Task objective »
Give back the line containing "(mgos_sntp_ev_connects scfg x c MG_EV_CLOSE sy)." along with every line after it, exactly, until the entries end.

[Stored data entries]
-------------------------

Lemma dispatch_regime scfg e x sy sy' :
  dispatch scfg e x sy = Some sy' ->
  (is_reply e = false /\ keeps_regime sy sy') \/
  (is_reply e = true /\ synced (s_state sy') = true /\ retry_timeout_ms (s_state sy') = 0).
Proof.
  intros Hd. destruct e as [f arg | ev | id | c ev]; cbn [dispatch] in Hd.
  - injection Hd as <-. left. split; [reflexivity | split; reflexivity].
  - destruct (net_handler (outside sy)); [|discriminate]. injection Hd as <-.
    left. split; [reflexivity|].
    destruct ev; cbn [mgos_sntp_net_ev]; try (split; reflexivity).
    apply mgos_sntp_retry_keeps_regime.
  - destruct (timer_armed id (outside sy)); [|discriminate]. injection Hd as <-.
    left. split; [reflexivity|].
    exact (mgos_sntp_retry_timer_cb_keeps_regime scfg x
             {| s_state := s_state sy; outside := mgos_clear_timer id (outside sy) |}).
  - destruct (sntp_conn_live c (outside sy)); [|discriminate].
    destruct ev as [| time | | | | n]; injection Hd as <-.
    + left. split; [reflexivity|].
      apply (mgos_sntp_ev_keeps_regime scfg x c MG_EV_CONNECT sy). discriminate.
    + right. split; [reflexivity|].
      pose proof (mgos_sntp_ev_reply_s_state scfg x c time sy) as E.
      split; [exact (f_equal synced E) | exact (f_equal retry_timeout_ms E)].
    + left. split; [reflexivity|].
      apply (mgos_sntp_ev_keeps_regime scfg x c MG_SNTP_MALFORMED_REPLY sy). discriminate.
    + left. split; [reflexivity|].
      apply (mgos_sntp_ev_keeps_regime scfg x c MG_SNTP_FAILED sy). discriminate.
    + left. split; [reflexivity|].
      apply (mgos_sntp_ev_keeps_regime scfg x c MG_EV_CLOSE sy). discriminate.
    + left. split; [reflexivity|].
      apply (mgos_sntp_ev_keeps_regime scfg x c (MG_EV_OTHER n) sy). discriminate.
Qed.

Lemma run_steady scfg es : forall sy sy',
  steady_inv sy -> run scfg es sy = Some sy' ->
  steady_inv sy' /\ (synced (s_state sy) = true -> synced (s_state sy') = true).
Proof.
  induction es as [| [e x] es IH]; intros sy sy' Hinv Hr; cbn [run] in Hr.
  - injection Hr as <-. split; [exact Hinv | trivial].
  - destruct (dispatch scfg e x sy) as [sy1|] eqn:Hd; [|discriminate].
    assert (H1 : steady_inv sy1 /\ (synced (s_state sy) = true -> synced (s_state sy1) = true)).
    { destruct (dispatch_regime scfg e x sy sy1 Hd) as [[_ [Hs Hk]] | (_ & Hs & Hz)].
      - split.
        + intros Hs1. rewrite Hs in Hs1. rewrite (Hk Hs1). apply Hinv. exact Hs1.
        + intros Hs0. rewrite Hs. exact Hs0.
      - split; [intros _; exact Hz | intros _; exact Hs]. }
    destruct H1 as [Hinv1 Hmono1].
    destruct (IH sy1 sy' Hinv1 Hr) as [Hinv' Hmono'].
    split; [exact Hinv' | intros Hs; apply Hmono', Hmono1, Hs].
Qed.

(** X6. No event ever clears [synced]: once a reply has been handled the
    module stays synced for good, and its backoff stays at 0 through every
    later failure, so a failed attempt after the first sync is retried at
    the update interval and never by exponential backoff. *)
Theorem synced_is_permanent scfg es sy es' sy' :
  run scfg es (boot scfg) = Some sy ->
  run scfg es' sy = Some sy' ->
  synced (s_state sy) = true ->
  retry_timeout_ms (s_state sy) = 0 /\
  synced (s_state sy') = true /\
  retry_timeout_ms (s_state sy') = 0 /\
  (forall x, enable scfg = true ->
     retry_timer_id (s_state sy') = MGOS_INVALID_TIMER_ID ->
     timers (outside (mgos_sntp_retry scfg x sy')) =
       timers (outside sy') ++
       [(retry_timer_id (s_state (mgos_sntp_retry scfg x sy')),
         jittered (Int.mul (update_interval scfg) 1000) (rand_frac x))]).
Proof.
  intros Hr Hr' Hs.
  assert (H0 : steady_inv (boot scfg)).
  { unfold steady_inv, boot, mgos_sntp_init.
    destruct (enable scfg); [destruct (server scfg)|]; cbn; discriminate. }
  destruct (run_steady scfg es _ _ H0 Hr) as [Hinv _].
  destruct (run_steady scfg es' _ _ Hinv Hr') as [Hinv' Hmono].
  split; [apply Hinv; exact Hs|].
  split; [apply Hmono; exact Hs|].
  split; [apply Hinv', Hmono, Hs|].
  intros x He Ht.
  destruct (mgos_sntp_retry_steady_arms scfg x sy' He (Hmono Hs) Ht) as (Htm & _).
  exact Htm.
Qed.

Lemma synced_is_permanent_witness :
  synced (s_state after_late_failure) = true /\
  retry_timeout_ms (s_state after_late_failure) = 0 /\
  timers (outside after_late_failure) = [(4, 7200000)].
Proof.
  destruct (synced_is_permanent steady_cfg answered_run after_answer
              failure_after_sync after_late_failure eq_refl eq_refl eq_refl)
    as (_ & Hs & Hz & _).
  split; [exact Hs|]. split; [exact Hz | reflexivity].
Defined.

(** ** Link-up events *)

(** X7. The network event handler reacts to [MGOS_NET_EV_IP_ACQUIRED]
    alone, never opens or closes a session, and is idempotent: a second
    link-up event changes nothing, whatever the random draw, as long as
    the timer service does not hand out the invalid identifier. *)
Theorem net_ev_idempotent scfg x x' ev sy :
  next_timer (outside sy) <> MGOS_INVALID_TIMER_ID ->
  let sy' := mgos_sntp_net_ev scfg x ev sy in
  (ev <> MGOS_NET_EV_IP_ACQUIRED -> sy' = sy) /\
  nc (s_state sy') = nc (s_state sy) /\
  conns (outside sy') = conns (outside sy) /\
  connects (outside sy') = connects (outside sy) /\
  mgos_sntp_net_ev scfg x' ev sy' = sy' /\
  (List.length (timers (outside sy')) <= S (List.length (timers (outside sy))))%nat.
Proof.
  intros Hn. cbv zeta.
  destruct ev; cbn [mgos_sntp_net_ev];
    try (repeat split; try reflexivity; lia).
  destruct (mgos_sntp_retry_frame scfg x sy) as (Hnc & _ & _ & Hc & Hk & _).
  cbv zeta in Hnc, Hc, Hk.
  split; [intros H; contradiction|]. split; [exact Hnc|]. split; [exact Hc|].
  split; [exact Hk|].
  destruct (enable scfg) eqn:He.
  - destruct (Z.eq_dec (retry_timer_id (s_state sy)) MGOS_INVALID_TIMER_ID) as [Ht | Ht].
    + split.
      * apply mgos_sntp_retry_armed.
        rewrite mgos_sntp_retry_arms by assumption. cbv zeta. exact Hn.
      * rewrite mgos_sntp_retry_arms by assumption. cbv zeta. cbn.
        rewrite length_app. cbn. lia.
    + rewrite (mgos_sntp_retry_armed scfg x sy Ht). split; [|lia].
      apply mgos_sntp_retry_armed. exact Ht.
  - rewrite (mgos_sntp_retry_disabled scfg x sy He). split; [|lia].
    apply mgos_sntp_retry_disabled. exact He.
Qed.

Lemma net_ev_idempotent_witness :
  let sy' := mgos_sntp_net_ev steady_cfg mid_draw MGOS_NET_EV_IP_ACQUIRED (boot steady_cfg) in
  timers (outside sy') = [(1, 10000)] /\
  mgos_sntp_net_ev steady_cfg low_draw MGOS_NET_EV_IP_ACQUIRED sy' = sy' /\
  connects (outside sy') = [].
Proof.
  destruct (net_ev_idempotent steady_cfg mid_draw low_draw MGOS_NET_EV_IP_ACQUIRED
              (boot steady_cfg)) as (_ & _ & _ & Hk & Hidem & _).
  - discriminate.
  - cbv zeta. split; [reflexivity|]. split; [exact Hidem | exact Hk].
Defined.

(** ** Where connections come from *)

Lemma mgos_sntp_ev_connects scfg x c ev sy :
  connects (outside (mgos_sntp_ev scfg x c ev sy)) = connects (outside sy).
Proof.
  destruct ev as [| time | | | | n]; try reflexivity.
  - rewrite mgos_sntp_ev_reply_outside. cbv zeta.
    set (w1 := if settime_ok x then _ else _).
    assert (Hw1 : connects w1 = connects (outside sy)).
    { unfold w1. destruct (settime_ok x); [|reflexivity].
      destruct (fold_call_cb_frame (time - now x)%Q (time_change_cbs (s_state sy))
                  (set_sys_time (Some (timeval_of time)) (outside sy)))
        as (_ & _ & _ & Hk & _).
      exact Hk. }
    destruct (retry_timer_id (s_state sy) =? MGOS_INVALID_TIMER_ID); exact Hw1.
  - cbn [mgos_sntp_ev].
    destruct (nc (s_state sy)) as [c'|]; [|reflexivity].
    destruct (Nat.eqb c' c); [|reflexivity].
    destruct (mgos_sntp_retry_frame scfg x
                {| s_state := set_nc None (s_state sy); outside := outside sy |})
      as (_ & _ & _ & _ & H & _).
    exact H.
Qed.

(** One turn of the loop calls [mg_sntp_connect] at most once, with the
    configured server, and only on a timer expiry. *)
Lemma dispatch_connects scfg e x sy sy' :
  dispatch scfg e x sy = Some sy' ->
  connects (outside sy') = connects (outside sy) \/
  ((exists id, e = Ev_timer id) /\
   connects (outside sy') = connects (outside sy) ++ [server scfg]).
Proof.
  intros Hd. destruct e as [f arg | ev | id | c ev]; cbn [dispatch] in Hd.
  - injection Hd as <-. left. reflexivity.
  - destruct (net_handler (outside sy)); [|discriminate]. injection Hd as <-.
    left. destruct ev; cbn [mgos_sntp_net_ev]; try reflexivity.
    destruct (mgos_sntp_retry_frame scfg x sy) as (_ & _ & _ & _ & H & _). exact H.
  - destruct (timer_armed id (outside sy)); [|discriminate]. injection Hd as <-.
    pose (sy0 := {| s_state := s_state sy; outside := mgos_clear_timer id (outside sy) |}).
    assert (G : connects (outside (mgos_sntp_retry_timer_cb scfg x sy0)) = connects (outside sy) \/
                connects (outside (mgos_sntp_retry_timer_cb scfg x sy0)) =
                connects (outside sy) ++ [server scfg]).
    { unfold mgos_sntp_retry_timer_cb.
      set (sy1 := {| s_state := _; outside := outside sy0 |}).
      assert (Hq : connects (outside (snd (mgos_sntp_query x (server scfg) sy1))) =
                   connects (outside sy) \/
                   connects (outside (snd (mgos_sntp_query x (server scfg) sy1))) =
                   connects (outside sy) ++ [server scfg]).
      { destruct (nc (s_state sy)) as [c|] eqn:E.
        - left. rewrite (mgos_sntp_query_active x (server scfg) sy1 c) by exact E.
          reflexivity.
        - right. rewrite (mgos_sntp_query_idle x (server scfg) sy1) by exact E.
          unfold mg_sntp_connect. destruct (connect_ok x); reflexivity. }
      destruct (mgos_sntp_query x (server scfg) sy1) as [r sy2]. cbn [snd] in Hq.
      destruct (mgos_sntp_retry_frame scfg x sy2) as (_ & _ & _ & _ & H & _).
      cbv zeta in H. rewrite H. exact Hq. }
    destruct G as [G | G]; [left; exact G | right; split; [eexists; reflexivity | exact G]].
  - destruct (sntp_conn_live c (outside sy)); [|discriminate]. left.
    destruct ev as [| time | | | | n]; injection Hd as <-.
    + exact (mgos_sntp_ev_connects scfg x c MG_EV_CONNECT sy).
    + exact (mgos_sntp_ev_connects scfg x c (MG_SNTP_REPLY time) sy).
    + exact (mgos_sntp_ev_connects scfg x c MG_SNTP_MALFORMED_REPLY sy).
    + exact (mgos_sntp_ev_connects scfg x c MG_SNTP_FAILED sy).
    + exact (mgos_sntp_ev_connects scfg x c MG_EV_CLOSE sy).
    + exact (mgos_sntp_ev_connects scfg x c (MG_EV_OTHER n) sy).
Qed.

-------------------------

Written answer »
    + exact (mgos_sntp_ev_connects scfg x c MG_EV_CLOSE sy).
    + exact (mgos_sntp_ev_connects scfg x c (MG_EV_OTHER n) sy).
Qed.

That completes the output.